[Data records]
- - -
#[global, refine] Instance sql_store_laws : AppStateStoreLaws tables := {
  stored := stored_macs;
  version_of s name := default (0, zero_hash128) (versions s !! name);
  rows_below := below
}.
Proof.
  - intros i s s' r [= <- _]. done.
  - by intros s s' r [= <- _].
  - intros n i s s' r [= <- <-]. split; [done|]. by rewrite stored_lookup.
  - intros n s s' r [= <- H]. split; [done|]. destruct (versions s !! n) as [[v h]|]; [|by injection H as <-].
    destruct (negb _); [done|]. destruct (v =? 0); [done|]. by injection H as <-.
  - intros n v h s s'. cbn. unfold putAppStateVersion. destruct (blen h =? 128); [|done].
    intros [= <-]. split_and!; [done|done| |].
    + cbn. by rewrite lookup_insert_eq.
    + intros n' Hn. cbn. by rewrite lookup_insert_ne.
  - intros n v macs s s' H Hb. cbn in H. unfold putAppStateMutationMACs in H.
    destruct (insert_rows n v macs s) as [s1|] eqn:Hi; [|done]. injection H as <-.
    destruct (insert_rows_stored _ _ _ _ _ Hi) as (H1 & H2 & H3 & H4 & H5 & _).
    { eapply Forall_impl; [exact Hb|]. cbn. intros r Hr Hn. specialize (Hr Hn). lia. }
    split_and!; try done. by rewrite H3.
  - intros n idxs s s' [= <-]. split_and!.
    + apply map_eq. intros i. rewrite lookup_delete_macs, !stored_lookup. cbn [macs].
      rewrite latest_filter. case_bool_decide as H1; case_bool_decide as H2; naive_solver.
    + done.
    + intros v. apply below_filter.
    + intros n' Hn. split; [|intros w; apply below_filter].
      apply map_eq. intros i. rewrite !stored_lookup. cbn [macs].
      rewrite latest_filter, bool_decide_false; [done|naive_solver].
  - intros n s s' [= <-]. split_and!.
    + apply map_eq. intros i. rewrite stored_lookup, lookup_empty. cbn [macs].
      induction (macs s) as [|r rows IH]; [done|]. rewrite filter_cons.
      destruct (decide (row_name r <> n)); [|exact IH].
      cbn [latest]. by rewrite bool_decide_false by naive_solver.
    + intros v. apply Forall_forall. cbn [macs]. intros r Hr.
      apply list_elem_of_filter in Hr as [Hr _]. naive_solver.
    + cbn. by rewrite lookup_delete_eq.
    + intros n' Hn. apply map_eq. intros i. rewrite !stored_lookup. cbn [macs]. by rewrite latest_other.
  - intros s n v w Hvw Hb. eapply Forall_impl; [exact Hb|]. cbn. intros r Hr Hn. specialize (Hr Hn). lia.
  - intros n v h s s' i. cbn. unfold putAppStateVersion. destruct (blen h =? 128); [|done]. by intros [= <-].
  - intros n v macs s s' i H. cbn in *. unfold putAppStateMutationMACs in H.
    destruct (insert_rows n v macs s) as [s1|] eqn:Hi; [|done]. injection H as <-. by rewrite (insert_rows_keys _ _ _ _ _ Hi).
  - by intros n idxs s s' i [= <-].
Defined.

#[global] Instance sql_store_returns : AppStateStoreReturns tables.
Proof.
  split; intros; intros s; unfold ends; cbn; unfold getAppStateVersion, putAppStateVersion, putAppStateMutationMACs;
    repeat case_match; done.
Qed.

End sqlstore.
- - -
● **Exercise requirements**:
Restate the data in full so that no line differs from the original.

● **Exercise result**:
#[global, refine] Instance sql_store_laws : AppStateStoreLaws tables := {
  stored := stored_macs;
  version_of s name := default (0, zero_hash128) (versions s !! name);
  rows_below := below
}.
Proof.
  - intros i s s' r [= <- _]. done.
  - by intros s s' r [= <- _].
  - intros n i s s' r [= <- <-]. split; [done|]. by rewrite stored_lookup.
  - intros n s s' r [= <- H]. split; [done|]. destruct (versions s !! n) as [[v h]|]; [|by injection H as <-].
    destruct (negb _); [done|]. destruct (v =? 0); [done|]. by injection H as <-.
  - intros n v h s s'. cbn. unfold putAppStateVersion. destruct (blen h =? 128); [|done].
    intros [= <-]. split_and!; [done|done| |].
    + cbn. by rewrite lookup_insert_eq.
    + intros n' Hn. cbn. by rewrite lookup_insert_ne.
  - intros n v macs s s' H Hb. cbn in H. unfold putAppStateMutationMACs in H.
    destruct (insert_rows n v macs s) as [s1|] eqn:Hi; [|done]. injection H as <-.
    destruct (insert_rows_stored _ _ _ _ _ Hi) as (H1 & H2 & H3 & H4 & H5 & _).
    { eapply Forall_impl; [exact Hb|]. cbn. intros r Hr Hn. specialize (Hr Hn). lia. }
    split_and!; try done. by rewrite H3.
  - intros n idxs s s' [= <-]. split_and!.
    + apply map_eq. intros i. rewrite lookup_delete_macs, !stored_lookup. cbn [macs].
      rewrite latest_filter. case_bool_decide as H1; case_bool_decide as H2; naive_solver.
    + done.
    + intros v. apply below_filter.
    + intros n' Hn. split; [|intros w; apply below_filter].
      apply map_eq. intros i. rewrite !stored_lookup. cbn [macs].
      rewrite latest_filter, bool_decide_false; [done|naive_solver].
  - intros n s s' [= <-]. split_and!.
    + apply map_eq. intros i. rewrite stored_lookup, lookup_empty. cbn [macs].
      induction (macs s) as [|r rows IH]; [done|]. rewrite filter_cons.
      destruct (decide (row_name r <> n)); [|exact IH].
      cbn [latest]. by rewrite bool_decide_false by naive_solver.
    + intros v. apply Forall_forall. cbn [macs]. intros r Hr.
      apply list_elem_of_filter in Hr as [Hr _]. naive_solver.
    + cbn. by rewrite lookup_delete_eq.
    + intros n' Hn. apply map_eq. intros i. rewrite !stored_lookup. cbn [macs]. by rewrite latest_other.
  - intros s n v w Hvw Hb. eapply Forall_impl; [exact Hb|]. cbn. intros r Hr Hn. specialize (Hr Hn). lia.
  - intros n v h s s' i. cbn. unfold putAppStateVersion. destruct (blen h =? 128); [|done]. by intros [= <-].
  - intros n v macs s s' i H. cbn in *. unfold putAppStateMutationMACs in H.
    destruct (insert_rows n v macs s) as [s1|] eqn:Hi; [|done]. injection H as <-. by rewrite (insert_rows_keys _ _ _ _ _ Hi).
  - by intros n idxs s s' i [= <-].
Defined.

#[global] Instance sql_store_returns : AppStateStoreReturns tables.
Proof.
  split; intros; intros s; unfold ends; cbn; unfold getAppStateVersion, putAppStateVersion, putAppStateMutationMACs;
    repeat case_match; done.
Qed.

End sqlstore.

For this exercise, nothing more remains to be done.